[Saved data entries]

(** Every byte of a text gives at most three bytes of a string. *)
Lemma unquote_size fuel s x r : unquote fuel s = Some (x, r) -> slen x + 3 * slen r <= 3 * slen s.
Proof.
  revert s x; induction fuel as [|fuel IH]; intros s x; [done|].
  assert (Hgo : forall z s1, prepend z (unquote fuel s1) = Some (x, r) -> slen x + 3 * slen r <= slen z + 3 * slen s1).
  { intros z s1 (w & Hw & ->)%slen_prepend. apply IH in Hw. lia. }
  destruct s as [|c s]; [done|]. cbn [unquote]. rw slen_cons. pose proof (slen_nonneg s) as Hs.
  destruct (byteZ c =? 34); [intros [= <- <-]; change (slen "") with 0; lia|]. destruct (byteZ c =? 92).
  - destruct s as [|e s]; [done|]. rw slen_cons in Hs |- *. destruct (simpleEscape e); [intros Hx%Hgo; change (slen (String a "")) with 1 in Hx; lia|].
    destruct (negb _); [done|]. destruct (hex4 s) as [v|] eqn:Hv; [|done]. apply hex4_range in Hv as [Hv Hlen]. cbv zeta.
    pose proof (slen_encodeRune v) as [_ Hr]. specialize (Hr Hv). change (slen RuneError) with 3 in *.
    destruct (_ && _); [|intros Hx%Hgo; rw slen_drop in Hx; lia].
    destruct (lowHalf _) as [low|] eqn:Hl; [|intros Hx%Hgo; rw slen_drop in Hx; change (slen RuneError) with 3 in Hx; lia].
    destruct (v <=? 56319); intros Hx%Hgo; [|rw slen_drop in Hx; change (slen RuneError) with 3 in Hx; lia].
    destruct (lowHalf_extend _ "" _ Hl) as [_ Hl6]. rw !slen_drop in Hx. rw length_sdrop in Hl6. unfold slen in Hx, Hs |- *.
    pose proof (proj1 (slen_encodeRune (65536 + 1024 * (v - 55296) + (low - 56320)))) as H4. unfold slen in H4. lia.
  - destruct (byteZ c <? 32); [done|]. destruct (runeLen (String c s)) as [|k] eqn:Hk; intros Hx%Hgo.
    { change (slen RuneError) with 3 in Hx. lia. }
    apply runeLen_length in Hk. rw slen_drop in Hx. pose proof (slen_take (S k) (String c s)). unfold slen in *. simpl in Hk. lia.
Qed.

(** ** Values *)

Lemma skipWS_size s : slen (skipWS s) <= slen s.
Proof. induction s as [|c s IH]; [done|]. cbn [skipWS]. destruct (isSpaceByte c); rw !slen_cons; lia. Qed.
Lemma spanDigits_size s ds r : spanDigits s = (ds, r) -> slen r <= slen s.
Proof.
  revert ds r. induction s as [|c s IH]; intros ds r; cbn [spanDigits]; [by intros [= _ <-]|]. destruct (isDigitByte c); [|by intros [= _ <-]].
  destruct (spanDigits s) as [ds' r'] eqn:Hs. intros [= _ <-]. specialize (IH _ _ eq_refl). rw slen_cons. lia.
Qed.
Lemma someDigits_size s ds r : someDigits s = Some (ds, r) -> slen r <= slen s.
Proof. unfold someDigits. destruct (spanDigits s) as [ds' r'] eqn:Hs. destruct (String.eqb ds' ""); [done|]. intros [= _ <-]. by eapply spanDigits_size. Qed.
Lemma readNumber_size s x r : readNumber s = Some (x, r) -> slen r <= slen s.
Proof.
  unfold readNumber. destruct (readSign false s) as [sign s1] eqn:H1.
  assert (Hsign : forall b s x r, readSign b s = (x, r) -> slen r <= slen s).
  { clear. intros b s x r. destruct s as [|c s]; cbn [readSign]; [by intros [= _ <-]|]. destruct (_ || _); intros [= _ <-]; [rw slen_cons; lia|done]. }
  apply Hsign in H1. destruct (readInteger s1) as [[int s2]|] eqn:H2; [|done]. cbn [mbind option_bind].
  assert (slen s2 <= slen s1).
  { destruct s1 as [|c s1]; [done|]. cbn [readInteger] in H2. destruct (Ascii.eqb c "0"); [injection H2 as <- <-; rw slen_cons; lia|by eapply someDigits_size]. }
  destruct (readFraction s2) as [[frac s3]|] eqn:H3; [|done]. cbn [mbind option_bind].
  assert (slen s3 <= slen s2).
  { destruct s2 as [|c s2]; cbn [readFraction] in H3; [by injection H3 as <- <-|]. destruct (Ascii.eqb c "."); [|by injection H3 as <- <-].
    destruct (someDigits s2) as [[ds r2]|] eqn:Hd; [|done]. injection H3 as <- <-. apply someDigits_size in Hd. rw slen_cons. lia. }
  destruct (readExponent s3) as [[exp s4]|] eqn:H4; [|done]. intros [= _ <-].
  assert (slen s4 <= slen s3); [|lia].
  destruct s3 as [|c s3]; cbn [readExponent] in H4; [by injection H4 as <- <-|]. destruct (_ || _); [|by injection H4 as <- <-].
  destruct (readSign true s3) as [sg s3'] eqn:Hs. apply Hsign in Hs. destruct (someDigits s3') as [[ds r2]|] eqn:Hd; [|done].
  injection H4 as <- <-. apply someDigits_size in Hd. rw slen_cons. lia.
Qed.
Lemma readLiteral_size p j s x r : readLiteral p j s = Some (x, r) -> x = j /\ slen r <= slen s.
Proof. unfold readLiteral. destruct (hasPrefix p s); [|done]. intros [= <- <-]. split; [done|]. rw slen_drop. pose proof (slen_nonneg s). lia. Qed.

Lemma read_size fuel : forall d s r,
  (forall j, readValue fuel d s = Some (j, r) -> jsize j + 3 * slen r <= 3 * slen s) /\
  (forall js, readElements fuel d s = Some (js, r) -> jsize (JArr js) + 3 * slen r <= 3 * slen s) /\
  (forall ms, readMembers fuel d s = Some (ms, r) -> jsize (JObj ms) + 3 * slen r <= 3 * slen s).
Proof.
  induction fuel as [|fuel IH]; intros d s r; [done|].
  assert (Hskip : forall s c x, skipWS s = String c x -> 1 + slen x <= slen s).
  { intros s0 c x Hx. pose proof (skipWS_size s0) as Hle. by rw Hx slen_cons in Hle. }
  split_and!.
  - intros j. cbn [readValue]. destruct (skipWS s) as [|c x] eqn:Hs; [done|]. apply Hskip in Hs as Hc. cbv zeta.
    destruct (byteZ c =? 123).
    { destruct d as [|d]; [done|]. destruct (skipWS x) as [|e y] eqn:Hx; [done|]. pose proof (skipWS_size x) as Hxs. rw Hx in Hxs.
      destruct (Ascii.eqb e "}"); [intros [= <- <-]; rw slen_cons in Hxs; cbn; lia|].
      destruct (readMembers _ _ _) as [[ms r']|] eqn:Hm; [|done]. cbn [mbind option_bind]. intros [= <- <-].
      destruct (IH d (String e y) r') as (_ & _ & H3). apply H3 in Hm. lia. }
    destruct (byteZ c =? 91).
    { destruct d as [|d]; [done|]. destruct (skipWS x) as [|e y] eqn:Hx; [done|]. pose proof (skipWS_size x) as Hxs. rw Hx in Hxs.
      destruct (Ascii.eqb e "]"); [intros [= <- <-]; rw slen_cons in Hxs; cbn; lia|].
      destruct (readElements _ _ _) as [[js r']|] eqn:Hm; [|done]. cbn [mbind option_bind]. intros [= <- <-].
      destruct (IH d (String e y) r') as (_ & H2 & _). apply H2 in Hm. lia. }
    destruct (byteZ c =? 34).
    { destruct (readString x) as [[t r']|] eqn:Ht; [|done]. cbn [mbind option_bind]. intros [= <- <-]. apply unquote_size in Ht. cbn [jsize]. lia. }
    do 3 (destruct (byteZ c =? _); [intros [-> Hr]%readLiteral_size; rw slen_cons in Hr; cbn [jsize]; lia|]).
    destruct (readNumber _) as [[t r']|] eqn:Ht; [|done]. cbn [mbind option_bind]. intros [= <- <-]. apply readNumber_size in Ht.
    rw slen_cons in Ht. cbn [jsize]. lia.
  - intros js. cbn [readElements]. destruct (readValue fuel d s) as [[j r1]|] eqn:Hv; [|done]. cbn [mbind option_bind]. cbv beta iota.
    destruct (IH d s r1) as (H1 & _ & _). apply H1 in Hv. destruct (skipWS r1) as [|c x] eqn:Hr; [done|]. apply Hskip in Hr.
    rw (afterElement (fun r => '(js, r) ← readElements fuel d r; Some (j :: js, r)) (fun r => Some ([j], r))). intros Hc.
    destruct (Ascii.eqb c ","); [|destruct (Ascii.eqb c "]"); [|done]].
    + destruct (readElements fuel d x) as [[js' r2]|] eqn:He; [|done]. cbn in Hc. injection Hc as <- <-.
      destruct (IH d x r2) as (_ & H2 & _). apply H2 in He. cbn [jsize foldr] in He |- *. lia.
    + injection Hc as <- <-. cbn [jsize foldr]. lia.
  - intros ms. cbn [readMembers]. destruct (skipWS s) as [|c x] eqn:Hs; [done|]. apply Hskip in Hs. destruct (negb _); [done|].
    destruct (readString x) as [[k r0]|] eqn:Hk; [|done]. cbn [mbind option_bind]. apply unquote_size in Hk. pose proof (slen_nonneg k).
    destruct (skipWS r0) as [|c0 x0] eqn:Hr0; [done|]. apply Hskip in Hr0. intros Hx. assert (c0 = ":"%char) as -> by exact (afterKey _ _ _ Hx). revert Hx.
    destruct (readValue fuel d x0) as [[j r1]|] eqn:Hv; [|done]. cbn [mbind option_bind]. cbv beta iota.
    destruct (IH d x0 r1) as (H1 & _ & _). apply H1 in Hv. destruct (skipWS r1) as [|c1 x1] eqn:Hr; [done|]. apply Hskip in Hr.
    rw (afterMember (fun r => '(ms, r) ← readMembers fuel d r; Some ((k, j) :: ms, r)) (fun r => Some ([(k, j)], r))). intros Hc.
    destruct (Ascii.eqb c1 ","); [|destruct (Ascii.eqb c1 "}"); [|done]].
    + destruct (readMembers fuel d x1) as [[ms' r2]|] eqn:He; [|done]. cbn in Hc. injection Hc as <- <-.
      destruct (IH d x1 r2) as (_ & _ & H3). apply H3 in He. cbn [jsize foldr snd] in He |- *. lia.
    + injection Hc as <- <-. cbn [jsize foldr snd]. lia.
Qed.
Lemma parseJson_size s j : parseJson s = Some j -> jsize j <= 3 * slen s.
Proof.
  unfold parseJson, nextJson. destruct (readValue _ _ s) as [[j' r]|] eqn:Hv; [|done]. cbn. destruct (String.eqb _ _); [|done]. intros [= <-].
  destruct (read_size (S (2 * String.length s)) maxNestingDepth s r) as (H1 & _ & _). apply H1 in Hv. pose proof (slen_nonneg r). lia.
Qed.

Brief — Return only those lines that run from the one containing "rw (afterMember (fun" through the end of the entries, keeping each exactly as written.

Solution to the problem —
    rw (afterMember (fun r => '(ms, r) ← readMembers fuel d r; Some ((k, j) :: ms, r)) (fun r => Some ([(k, j)], r))). intros Hc.
    destruct (Ascii.eqb c1 ","); [|destruct (Ascii.eqb c1 "}"); [|done]].
    + destruct (readMembers fuel d x1) as [[ms' r2]|] eqn:He; [|done]. cbn in Hc. injection Hc as <- <-.
      destruct (IH d x1 r2) as (_ & _ & H3). apply H3 in He. cbn [jsize foldr snd] in He |- *. lia.
    + injection Hc as <- <-. cbn [jsize foldr snd]. lia.
Qed.
Lemma parseJson_size s j : parseJson s = Some j -> jsize j <= 3 * slen s.
Proof.
  unfold parseJson, nextJson. destruct (readValue _ _ s) as [[j' r]|] eqn:Hv; [|done]. cbn. destruct (String.eqb _ _); [|done]. intros [= <-].
  destruct (read_size (S (2 * String.length s)) maxNestingDepth s r) as (H1 & _ & _). apply H1 in Hv. pose proof (slen_nonneg r). lia.
Qed.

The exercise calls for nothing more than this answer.